Kaye McIntosh on managing patients with nystagmus in the consulting room – patience is key in examinations.

Domains covered

Communication Clinical practice

Nystagmus – involuntary, repetitive eye movements that can cause visual loss (also known as “wobbly eyes” or “jerky eyes”) – is the most common form of visual impairment in school-age children (Nystagmus Network, 2024). Estimates of prevalence vary, but the widely cited Leicestershire study calculated it was 24 per 10,000 (Sarvananthan et al, 2009).

There are two major types of nystagmus: infantile or congenital (sometimes known as early-onset) and acquired. Babies with nystagmus usually show symptoms between six weeks and three months of age. One study estimated there are 6.72 paediatric cases per 100,000 population (Nash et al, 2017).

It’s often associated with visual deprivation in infancy caused by congenital cataracts or optic nerve hyperplasia.
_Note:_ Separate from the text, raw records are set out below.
(** * pycvcam_viz: the Zernike distortion visualizer

    A shallow embedding of
    [src/pycvcam_viz/visualizers/zernike_distortion_visualizer.py]:
    the chart routine [plot_bar_chart], the helper [truncate_filename],
    and the file-management handlers of [DropWidget] and
    [ZernikeDistortionVisualizerUI].

    Conventions of the embedding.
    - Python [int] is [Z]; [range], [%] and [max] are written out.
    - A Python [str] is a [string], one [ascii] for each character: the
      embedding covers the strings whose characters have code points
      below 256, and [len] and slicing count characters as Python does.
      A character beyond that has no counterpart here.
    - numpy float arrays are lists of exact rationals [Q]: the chart
      arithmetic is the real-number reading of the float code.
    - Python objects whose dynamic type is inspected by [isinstance]
      are values of [pyval].
    - A mutated object is threaded as explicit state: the canvas through
      the [Plot] monad, the window through functions [UI -> UI].
    - [pycvcam], PyQt5 and matplotlib are external: only the attributes
      and calls the source uses are modelled. *)

From Stdlib Require Import Ascii QArith Qabs Lqa.
From stdpp Require Import gmap strings list list_numbers sorting pretty.

Local Open Scope Z_scope.
Local Set Warnings "-register-all,-clear-no-such-hyp".

(** ** External collaborators *)

(** What the source reads from a [pycvcam.ZernikeDistortion] whose order
    and coefficients are set: an integer and two arrays. A distortion
    created without them holds [None] instead, on which lines 62 to 73
    raise [TypeError]; it is not a value of this record, and whatever is
    stated below about distortions is stated about those that are set. *)
Record ZernikeDistortion : Type := {
  Nzer : Z;
  parameters_x : list Q;
  parameters_y : list Q
}.

(** One call of [Axes.bar]: the matplotlib bar container it creates. *)
Record BarContainer : Type := {
  bar_x : list Q;
  bar_height : list Q;
  bar_width : Q;
  bar_label : string;
  bar_color : Q
}.

(** The part of a matplotlib [Axes] the source writes. *)
Record Axes : Type := {
  bars : list BarContainer;
  xticks : list Q;
  xticklabels : list string;
  xtick_rotation : Z;
  title : string;
  legend : bool;
  grid : bool
}.

(** [class MplCanvas(FigureCanvas)]: one axes, and the number of [draw]
    calls issued so far. *)
Record MplCanvas : Type := {
  axes : Axes;
  draws : nat
}.

Inductive exn : Type :=
  | ValueError (msg : string)
  | IndexError (msg : string)
  | Exception (msg : string).

(** Dynamically typed arguments, as [isinstance] sees them. *)
Inductive pyval : Type :=
  | PyNone
  | PyBool (b : bool)
  | PyInt (z : Z)
  | PyStr (s : string)
  | PyList (l : list pyval)
  | PyZernike (d : ZernikeDistortion)
  | PyCanvas (cv : MplCanvas).

Definition empty_axes : Axes :=
  {| bars := []; xticks := []; xticklabels := []; xtick_rotation := 0;
     title := ""; legend := false; grid := false |}.

(** [MplCanvas.__init__]: a fresh figure with one empty subplot. *)
Definition new_canvas : MplCanvas := {| axes := empty_axes; draws := 0 |}.

(** ** The canvas monad: state of the canvas object, plus exceptions.
    The state component survives an exception, as a Python mutation does. *)

Definition Plot (A : Type) : Type := MplCanvas → (exn + A) * MplCanvas.

Definition plot_ret {A} (a : A) : Plot A := λ cv, (inr a, cv).
Definition plot_bind {A B} (m : Plot A) (k : A → Plot B) : Plot B :=
  λ cv, match m cv with
        | (inr a, cv') => k a cv'
        | (inl e, cv') => (inl e, cv')
        end.
Definition plot_lift {A} (r : exn + A) : Plot A := λ cv, (r, cv).

Declare Scope plot_scope.
Delimit Scope plot_scope with plot.
Notation "x <- m ;; k" := (plot_bind m (λ x, k))
  (at level 100, m at next level, right associativity) : plot_scope.
Notation "m ;;; k" := (plot_bind m (λ _, k))
  (at level 100, right associativity) : plot_scope.

Definition with_axes (f : Axes → Axes) : Plot unit :=
  λ cv, (inr tt, {| axes := f (axes cv); draws := draws cv |}).

(** [axes.clear()] *)
Definition axes_clear : Plot unit := with_axes (λ _, empty_axes).

(** [axes.bar(x, height, width=, label=, color=)] *)
Definition axes_bar (b : BarContainer) : Plot unit :=
  with_axes (λ ax,
    {| bars := bars ax ++ [b]; xticks := xticks ax;
       xticklabels := xticklabels ax; xtick_rotation := xtick_rotation ax;
       title := title ax; legend := legend ax; grid := grid ax |}).
(** Two reference rows, 50 and 25 kcal per 100 g, and the items that
    100 g of the first and 200 g of the second give. *)
Definition row_a : Nutrition.FoodRow :=
  Nutrition.mkFoodRow "a" 50 1 2 3 4 5 6 7 8 9 10.
Definition row_b : Nutrition.FoodRow :=
  Nutrition.mkFoodRow "b" 25 0 (1#3) 0 0 0 0 0 0 0 0.
Definition items_ab : list Nutrition.FoodItem :=
  [Nutrition.mkFoodItem (Some (Nutrition.scale_row row_a 100));
   Nutrition.mkFoodItem (Some (Nutrition.scale_row row_b 200))].

(** What is in the fridge, in mixed case. *)
Definition fridge : list string :=
  ["Tomato"; "PASTA"; "garlic"; "Olive Oil"; "basil"]%string.

(** A primary detector that raises. *)
Definition yolo_down (image : unit) : Py.Result (list Image.Detection) :=
  Py.Raise Py.BackendError.

(** The first sample item with further, non-nutrient entries. *)
Definition item_a_tagged : Nutrition.FoodItem :=
  Nutrition.mkFoodItem
    (Some (<["source" := Nutrition.VStr "usda"]>
             (Nutrition.scale_row row_a 100))).

(** An item whose calories entry is text. *)
Definition item_text : Nutrition.FoodItem :=
  Nutrition.mkFoodItem (Some {[ "calories" := Nutrition.VStr "n/a" ]}).

Definition first_match (food_name : string) : option Nutrition.FoodRow :=
  Some row_a.
Definition no_match (food_name : string) : option Nutrition.FoodRow := None.
Definition key_by_name (food_name : string) (portion_grams : Q) : string :=
  ("nutrition:" ++ food_name)%string.

(** A store in which user u1 has used up three food analyses today. *)
Definition db_used_up : Usage.Db :=
  Usage.mkDb
    {[ ("u1"%string, 20000%Z) :=
         Usage.mkRow "id-0" (<["food_analyses"%string := 3%Z]>
                               Usage.default_counters) ]}
    true [].

Definition validate_ok (image_bytes : list Byte.byte) : Py.Result unit :=
  Py.Return tt.

(** An analysis that succeeds and one that fails, neither touching
    the store. *)
Definition analysis_ok (image_bytes : list Byte.byte) (user_id : string)
    (db : Usage.Db) : Py.Result nat * Usage.Db :=
  (Py.Return 1%nat, db).
Definition analysis_fails (image_bytes : list Byte.byte) (user_id : string)
    (db : Usage.Db) : Py.Result nat * Usage.Db :=
  (Py.Raise (Py.HTTPException 400), db).

(** An analysis that succeeds but leaves a store that no longer
    answers. *)
Definition analysis_then_down (image_bytes : list Byte.byte) (user_id : string)
    (db : Usage.Db) : Py.Result nat * Usage.Db :=
  (Py.Return 1%nat,
   Usage.mkDb (Usage.daily_usage db) false (Usage.statements db)).

(** Three fridge photos: two with detections, one that failed. *)
Definition fridge_results : list (Py.Result (list Image.Detection)) :=
  [ Py.Return [Image.mkDetection "milk" (6#10) [0; 0; 10; 10] None;
               Image.mkDetection "egg" (9#10) [0; 0; 10; 10] None];
    Py.Raise Py.BackendError;
    Py.Return [Image.mkDetection "milk" (8#10) [0; 0; 10; 10] None] ].

End Sample.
Other causes include ocular albinism, neurological conditions such as Down syndrome, retinal dystrophies or aniridia.

Infantile nystagmus is a lifelong condition that is often picked up by child health practitioners. One type, fusion maldevelopment nystagmus syndrome (FMNS), is strongly associated with strabismus, and this is often the reason parents come forward. Latent FMNS is only visible when one eye is covered. 

A form of acquired nystagmus called spasmus nutans is usually diagnosed between six months and three years. It typically improves without treatment between the ages of two and eight.

Simon Frackiewicz MCOptom, an optometrist at Robert Frith Optometrists and Yeovil District Hospital, says: 

“In acquired nystagmus, community optometrists would often be the first port of call.”